Exercise brief: The answer must consist of each line of the records below that contains the string "Type".

Provided data START

(** With [numTries = n] on a policy of at most 30 retries, the library
    loop is the bounded loop with the [30 - n] retries that are left. *)
Lemma retryLoop_backOffTries {V : Type} (op : Operation V) (d : Duration) :
  d <> Stop ->
  forall (k : nat) (n : Z) (fuel : nat) (v : V) (w : World),
    (n + Z.of_nat k = 30)%Z -> (0 <= n)%Z -> k < fuel ->
    retryLoop rt fuel op Background (backOffTries (ConstantBackOff d) 30 n) v w
    = Some (attempts rt op d k v w).
Proof.
  intros Hd. induction k as [|k IH]; intros n fuel v w Hn Hn0 Hf;
    (destruct fuel as [|fuel]; [lia|]); cbn [retryLoop attempts];
    destruct (op v w) as [[[e|] v1] w1]; try reflexivity;
    destruct (assert_PermanentError e) as [Err [|]]; try reflexivity;
    cbn [Done NextBackOff].
  - assert (n = 30%Z) as -> by lia. reflexivity.
  - replace (0 <? 30)%Z with true by reflexivity.
    destruct (Z.leb_spec 30 n) as [Hle|Hlt]; [lia|].
    destruct (Z.eqb_spec d Stop) as [->|_]; [congruence|].
    rewrite uint64_small by lia.
    apply IH; lia.
Qed.

Lemma Retry_attempts {V : Type} (op : Operation V) (fuel : nat) (v : V)
    (w : World) :
  31 <= fuel ->
  Retry rt fuel op (WithMaxRetries (NewConstantBackOff (2 * time.Second)%Z) 30)
        v w
  = Some (attempts rt op (2 * time.Second)%Z 30 v w).
Proof.
  intros Hf. unfold Retry, ensureContext, WithMaxRetries, NewConstantBackOff.
  cbn [Reset]. apply retryLoop_backOffTries; [discriminate | lia | lia | lia].
Qed.

Lemma CreateDeployment_respond (c : KfctlClient) (ctx : Context)
    (req : KfDef) (w : World) (fuel : nat) :
  CreateDeployment rt fuel c ctx req w
  = option_map (respond rt)
      (Retry rt fuel (createOp (createEndpoint c) ctx req)
             (WithMaxRetries (NewConstantBackOff (2 * time.Second)%Z) 30)
             (INil, None) w).
Proof.
  unfold CreateDeployment, option_map, respond, createOp.
  destruct (Retry _ _ _ _ _ _) as [[[permErr [resp e]] w1]|]; reflexivity.
Qed.

Lemma GetLatestKfdef_respond (c : KfctlClient) (req : KfDef) (w : World) :
  GetLatestKfdef rt c req w
  = respond rt
      ((snd (fst (getEndpoint c Background (IKfDef req) w)),
        fst (getEndpoint c Background (IKfDef req) w)),
       snd (getEndpoint c Background (IKfDef req) w)).
Proof.
  unfold GetLatestKfdef, respond.
  now destruct (getEndpoint c Background (IKfDef req) w) as [[resp [e|]] w1].
Qed.

End RetryFacts.

Section RunFacts.

Context {KfDef httpError Dyn TErr URL Limiter World : Type}.
Variable rt : @Runtime KfDef httpError Dyn TErr World.

Local Abbreviation iface' := (@iface KfDef httpError Dyn).
Local Abbreviation error' := (@error httpError TErr).
Local Abbreviation Endpoint' := (@Endpoint KfDef httpError Dyn TErr World).
Local Abbreviation Obs' := (@Obs KfDef httpError Dyn TErr URL Limiter).
Local Abbreviation outcome' := (@outcome KfDef httpError Dyn TErr).
Local Abbreviation spyRt := (@spyRuntime KfDef httpError Dyn TErr URL Limiter World rt).
Local Abbreviation spyEp := (@spyEndpoint KfDef httpError Dyn TErr URL Limiter World).
Local Abbreviation spyCl := (@spyClient KfDef httpError Dyn TErr URL Limiter World).

Lemma retryTrace_cons (d : Duration) (o : outcome') os last :
  retryTrace (URL:=URL) (Limiter:=Limiter) d (o :: os ++ [last])
  = ObsCall (fst o) (snd o) :: ObsWait d :: retryTrace d (os ++ [last]).
Proof. cbn [retryTrace]. destruct os; reflexivity. Qed.

Lemma callsOf_retryTrace (d : Duration) (os : list outcome') :
  callsOf (retryTrace (URL:=URL) (Limiter:=Limiter) d os) = os.
Proof.
  induction os as [|[r e] os IH]; [reflexivity|].
  cbn [retryTrace]. destruct os as [|o' os]; [reflexivity|].
  cbn [callsOf fst snd]. now rewrite IH.
Qed.

Lemma waitsOf_retryTrace (d : Duration) (os : list outcome') :
  waitsOf (retryTrace (URL:=URL) (Limiter:=Limiter) d os)
  = repeat d (length os - 1).
Proof.
  induction os as [|[r e] os IH]; [reflexivity|].
  cbn [retryTrace]. destruct os as [|o' os]; [reflexivity|].
  cbn [waitsOf]. rewrite IH. simpl. now rewrite Nat.sub_0_r.
Qed.

Lemma createOp_eq (ep : Endpoint') (ctx : Context) (req : KfDef)
    (v : iface' * option error') (w : World) :
  createOp ep ctx req v w
  = ((snd (fst (ep ctx (IKfDef req) w)), fst (ep ctx (IKfDef req) w)),
     snd (ep ctx (IKfDef req) w)).
Proof.
  unfold createOp. now destruct (ep ctx (IKfDef req) w) as [[resp err] w'].
Qed.

Lemma createOp_spied (ep : Endpoint') (ctx : Context) (req : KfDef)
    (v : iface' * option error') (w : World) (l : list Obs') :
  createOp (spyEp ep) ctx req v (w, l)
  = ((snd (fst (ep ctx (IKfDef req) w)), fst (ep ctx (IKfDef req) w)),
     (snd (ep ctx (IKfDef req) w),
      l ++ [ObsCall (fst (fst (ep ctx (IKfDef req) w)))
                    (snd (fst (ep ctx (IKfDef req) w)))])).
Proof.
  unfold createOp, spyEndpoint.
  now destruct (ep ctx (IKfDef req) w) as [[resp err] w'].
Qed.

Lemma retryable_inv (o : outcome') :
  retryable o ->
  exists e, snd o = Some e /\ assert_PermanentError e = (None, false)
            /\ unwrap (snd o) = Some e.
Proof.
  unfold retryable, retryableb, unwrap. destruct o as [r [e|]]; cbn [snd];
    [|discriminate].
  intros H. exists e. destruct e; try discriminate; repeat split.
Qed.

Lemma retryable_failed (o : outcome') : retryable o -> failed o.
Proof. intros (e & H & _)%retryable_inv. unfold failed. congruence. Qed.

Lemma retryable_dec (o : outcome') : {retryable o} + {~ retryable o}.
Proof.
  unfold retryable. destruct (retryableb o); [now left | right; discriminate].
Qed.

Provided data END

Output:
Lemma retryLoop_backOffTries {V : Type} (op : Operation V) (d : Duration) :
Lemma Retry_attempts {V : Type} (op : Operation V) (fuel : nat) (v : V)
Context {KfDef httpError Dyn TErr URL Limiter World : Type}.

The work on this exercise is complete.